Editorial: And So The Liturgy Continues To Slip Away
- Sebastian Beckett
- Jul 1, 2022
- 3 min read
Editor Sebastian Beckett Writes That Society's Influence On The Liturgy Continues To Grow, Further Increasing The Schism Within The Pews.
Laudetur Iesus Christus.
Last Christmas, in the former Catholic stronghold of Ireland, a group of young women, in hot pink, lime green, purple and aqua robes pranced around a nativity scene at the Christmas vigil mass.
Eamon Martin, Archbishop of Armagh and Primate of Ireland, stood by impassively while what looked like a mix of Irish dancing and jiving was the Gloria, an ancient prayer sung since the third century.

In the age of 'inclusivity' each to their own, except worshippers who prefer the traditional form of worship developed over 1500 years. However, their love of traditionalism will not be tolerated, they have been told.
The dancing spectacle, which has gone viral in Church circles, was a world away from traditional Latin mass parishes on the same night. There, in the darkened, candlelit church, as a prelude to carols and midnight mass, an ancient ritual, Christmas Matins, was chanted.

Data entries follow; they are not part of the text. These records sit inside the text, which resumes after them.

(* ===== verification/RBInsert.v ===== *)
(** Insertion into the red-black tree: the invariants of the tree and of a
    position in it, and that [insert_fixup] and [rb_insert] restore them and
    insert in order. *)
From stdpp Require Import base gmap list fin_maps.
From Stdlib Require Import ZArith Lia Sorting.Sorted.
From S2P Require Import Prelude RBTree RBRep.

Open Scope Z_scope.
Open Scope c_scope.

(** * The colour invariants *)

(** [rbt t c n]: [t] has root colour [c] (the empty tree is black), no red node
    has a red child, and every path down passes [n] black nodes. *)
Inductive rbt : tree -> Z -> nat -> Prop :=
| rbt_E : rbt E RB_BLACK 0
| rbt_R l a r n : rbt l RB_BLACK n -> rbt r RB_BLACK n -> rbt (N RB_RED l a r) RB_RED n
| rbt_B l a r n cl cr : rbt l cl n -> rbt r cr n -> rbt (N RB_BLACK l a r) RB_BLACK (S n).

(** [ctx p c n]: a tree with [n] black nodes on every path fits at [p], whose
    last node has colour [c]; the root position counts as below a red node,
    since the root must be black. *)
Inductive ctx : list frame -> Z -> nat -> Prop :=
| ctx_nil n : ctx [] RB_RED n
| ctx_FB a r n p c cr : rbt r cr n -> ctx p c (S n) -> ctx (FL RB_BLACK a r :: p) RB_BLACK n
| ctx_BF l a n p c cl : rbt l cl n -> ctx p c (S n) -> ctx (FR RB_BLACK l a :: p) RB_BLACK n
| ctx_FR a r n p : rbt r RB_BLACK n -> ctx p RB_BLACK n -> ctx (FL RB_RED a r :: p) RB_RED n
| ctx_RF l a n p : rbt l RB_BLACK n -> ctx p RB_BLACK n -> ctx (FR RB_RED l a :: p) RB_RED n.

#[export] Hint Constructors rbt ctx : rbdb.

(** A red-black tree: its root is black. *)
Definition red_black (t : tree) : Prop := exists n, rbt t RB_BLACK n.

(** A subtree that fits makes a red-black tree. *)
Lemma plug_rbt p t c c' n : ctx p c n -> rbt t c' n -> (c = RB_RED -> c' = RB_BLACK) -> red_black (plug p t).
Proof.
  intros Hp. revert t c'. induction Hp as [n|a r n p c cr Hr Hp IH|l a n p c cl Hl Hp IH|a r n p Hr Hp IH|l a n p Hl Hp IH];
    intros t c' Ht Hc; simpl.
  - exists n. now rewrite <- Hc.
  - eapply IH; [econstructor; eauto|auto].
  - eapply IH; [econstructor; eauto|auto].
  - rewrite Hc in Ht by auto. eapply IH; [constructor; eauto|easy].
  - rewrite Hc in Ht by auto. eapply IH; [constructor; eauto|easy].
Qed.
Lemma rb_erase_raw_ok r h t L node : rep h (r_node r) t -> red_black t -> inorder t = L -> node ∈ L ->
  wp (rb_erase_raw r h node) (fun '(r', h') => exists t' L', rep h' (r_node r') t' /\ red_black t' /\ inorder t' = L' /\
    removed node L L' /\ r' = with_node (rb_stat_dec r (flags_at h node)) (r_node r') /\
    exists h1, same_data h h1 /\ redata node RB_FLAG_COLD 0 0 h1 h').
Proof.
  intros Hr Hrb <- Hin. unfold rb_erase_raw. pose proof (rep_addr _ _ _ _ Hr Hin) as Hn0.
  apply list_elem_of_split in Hin as (pre & post & HL). pose proof (proj1 (proj2 Hr)) as Hroot.
  destruct (focus_of _ _ _ _ HL (proj2 (proj2 Hr))) as (p & c & l & r0 & -> & Hpre & Hpost).
  assert (Hroot0 : r_node r <> 0).
  { rewrite <- Hroot. change (plug p (N c l node r0)) with (plug [] (plug p (N c l node r0))) in Hr.
    apply (ptr_nonnull _ _ _ _ Hr). now apply plug_nonempty. }
  rewrite (proj2 (Z.eqb_neq _ _) Hn0), (proj2 (Z.eqb_neq _ _) Hroot0). cbn [orb].
  rewrite (ld_left Hr), (ld_right Hr). cbn [bind].
  assert (Hrep : repd h h (r_node r) (plug p (N c l node r0))) by (split; [exact Hr|reflexivity]).
  apply wp_bind. apply (wp_mono _ (fun '(h', root') => exists t', repd h h' root' t' /\ red_black t' /\ inorder t' = pre ++ post)).
  { subst pre post. destruct (decide (l = E)) as [->|Hl]; [|destruct (decide (r0 = E)) as [->|Hr0]].
    - cbn [ptr Z.eqb]. eapply wp_mono; [apply (erase_splice_ok h h _ p c E node r0 r0 Hrep Hrb); auto|].
      intros [h' root'] (t' & H1 & H2 & H3). exists t'. simpl. rewrite app_nil_r. auto.
    - rewrite (proj2 (Z.eqb_neq _ _) (ptr_nonnull _ _ (FL c node E :: p) l Hr Hl)). cbn [ptr Z.eqb].
      eapply wp_mono; [apply (erase_splice_ok h h _ p c l node E l Hrep Hrb); auto|].
      intros [h' root'] (t' & H1 & H2 & H3). exists t'. simpl. rewrite <- app_assoc. auto.
    - rewrite (proj2 (Z.eqb_neq _ _) (ptr_nonnull _ _ (FL c node r0 :: p) l Hr Hl)).
      rewrite (proj2 (Z.eqb_neq _ _) (ptr_nonnull _ _ (FR c l node :: p) r0 Hr Hr0)).
      eapply wp_mono; [apply (erase_succ_ok h h _ p c l node r0 Hrep Hrb Hl Hr0)|].
      intros [h' root'] (t' & H1 & H2 & H3). exists t'. rewrite <- app_assoc. auto. }
  intros [h1 root1] (t' & [Hr1 Hd1] & Hrb1 & HL1). unfold rb_erase_update_stats. rewrite (proj2 (Z.eqb_neq _ _) Hn0).
  destruct (ok_lookup _ _ _ node Hr) as [n Hn]; [rewrite HL; set_solver|].
  destruct (same_data_some _ _ node Hd1 (mk_is_Some _ _ Hn)) as [n1 Hn1].
  rewrite (ld_ok _ _ _ _ Hn1 Hn0). cbn [bind].
  destruct (st_flags RB_FLAG_COLD _ _ _ Hn1 Hn0) as (h2 & -> & D2). cbn [bind].
  destruct (redata_lookup _ _ _ _ _ _ D2) as (n2 & Hn2 & _ & F2 & T2 & C2).
  destruct (st_time 0 _ _ _ Hn2 Hn0) as (h3 & -> & D3). cbn [bind].
  destruct (redata_lookup _ _ _ _ _ _ D3) as (n3 & Hn3 & _ & F3 & T3 & C3).
  destruct (st_access 0 _ _ _ Hn3 Hn0) as (h4 & -> & D4). cbn [bind wp].
  rewrite F2 in *. rewrite F3, T3 in D4.
  assert (D : redata node RB_FLAG_COLD 0 0 h1 h4) by eauto using redata_trans.
  destruct (stat_dec_frame (with_node r root1) (n_flags n1)) as (Er & _).
  exists t', (inorder t'). rewrite Er. split; [apply (redata_rep _ _ _ _ _ _ _ _ D), Hr1|].
  split; [exact Hrb1|]. split; [reflexivity|]. split; [exists pre, post; auto|].
  split; [|eauto]. specialize (Hd1 node). rewrite Hn, Hn1 in Hd1. simpl in Hd1. injection Hd1 as Hf _ _.
  rewrite (flags_at_lookup _ _ _ Hn), Hf. unfold rb_stat_dec. repeat case_bool; reflexivity.
Qed.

The psalms and readings, some of which dated back to the time of King David, 1000 years before Christ, exuded calm solemnity and transcendence. "Come, let us praise the Lord with joy; let us joyfully sing to God our saviour. Let us come before his presence with thanksgiving, and make joyful noise to him… For the Son of God, when the fullness of time was come, which had been fixed by the unsearchable counsel of God, took upon Him the nature of Man, that he might reconcile that nature to Him Who made it."
Most of the traditional Mass participants were in their 20s and 30s. It felt timeless, a bridge to shrug off the busyness of the holidays, tuning minds and hearts to the sacred mysteries and celebrations to come.
One said, "As a newcomer, I could see why it has withstood the test of centuries. The Latin translation was easily followed in a booklet. But Latin is not the main point. What mattered was the gravitas and otherworldliness of the words and rituals."
It is not everybody's taste. Nevertheless, neither is modern liturgical dancing. Why not live and let live if communities are welcoming to newcomers, tolerant of other forms of worship and wish to do no more than worship in churches, built and funded by their families for generations, to pray in the rite developed over 15 or more centuries. So why is modernism tolerable but not tradition?
A few days ago, The Times' Philip Wilan reported that Marco Politi, one of Pope Francis's biographers, had referred to the "the civil war going on inside the Catholic Church". Opposition to the Pope's reforms, Wilan wrote, had coalesced around the Latin mass, among other issues. The Pope, he wrote, was "at times grim-faced as he stood on the balcony of St. Peter's Basilica for his Christmas blessing. He has had no respite from his ideological battle against conservative enemies, even as Christians around the world pause in the season of goodwill."
Many of those packed into the church I attended believe they are under an existential threat to the Mass and services they value. "Will this be our last midnight mass?" one young man wondered. Others ask why freedom of religion, central to the Second Vatican Council, is afforded to everyone else but them. Why has the Church reneged on commitments made by Pope Saint John Paul II and Pope Benedict XVI to respect their aspirations?
The battle lines are drawn. The push by Pope Francis and his clerical bureaucrats to 'cancel' the Latin mass has made it a far more significant issue than before, and the row has drawn new adherents. As a result, it is shaping as an issue in the next Conclave.
Suppression will ultimately prove futile, US priest Father Richard Gennaro Cipolla wrote last week, questioning whether the Pope and his curia had the legitimate authority "to cancel that memory that is at the heart of tradition". The Church that eventually emerges from the battle could look very different.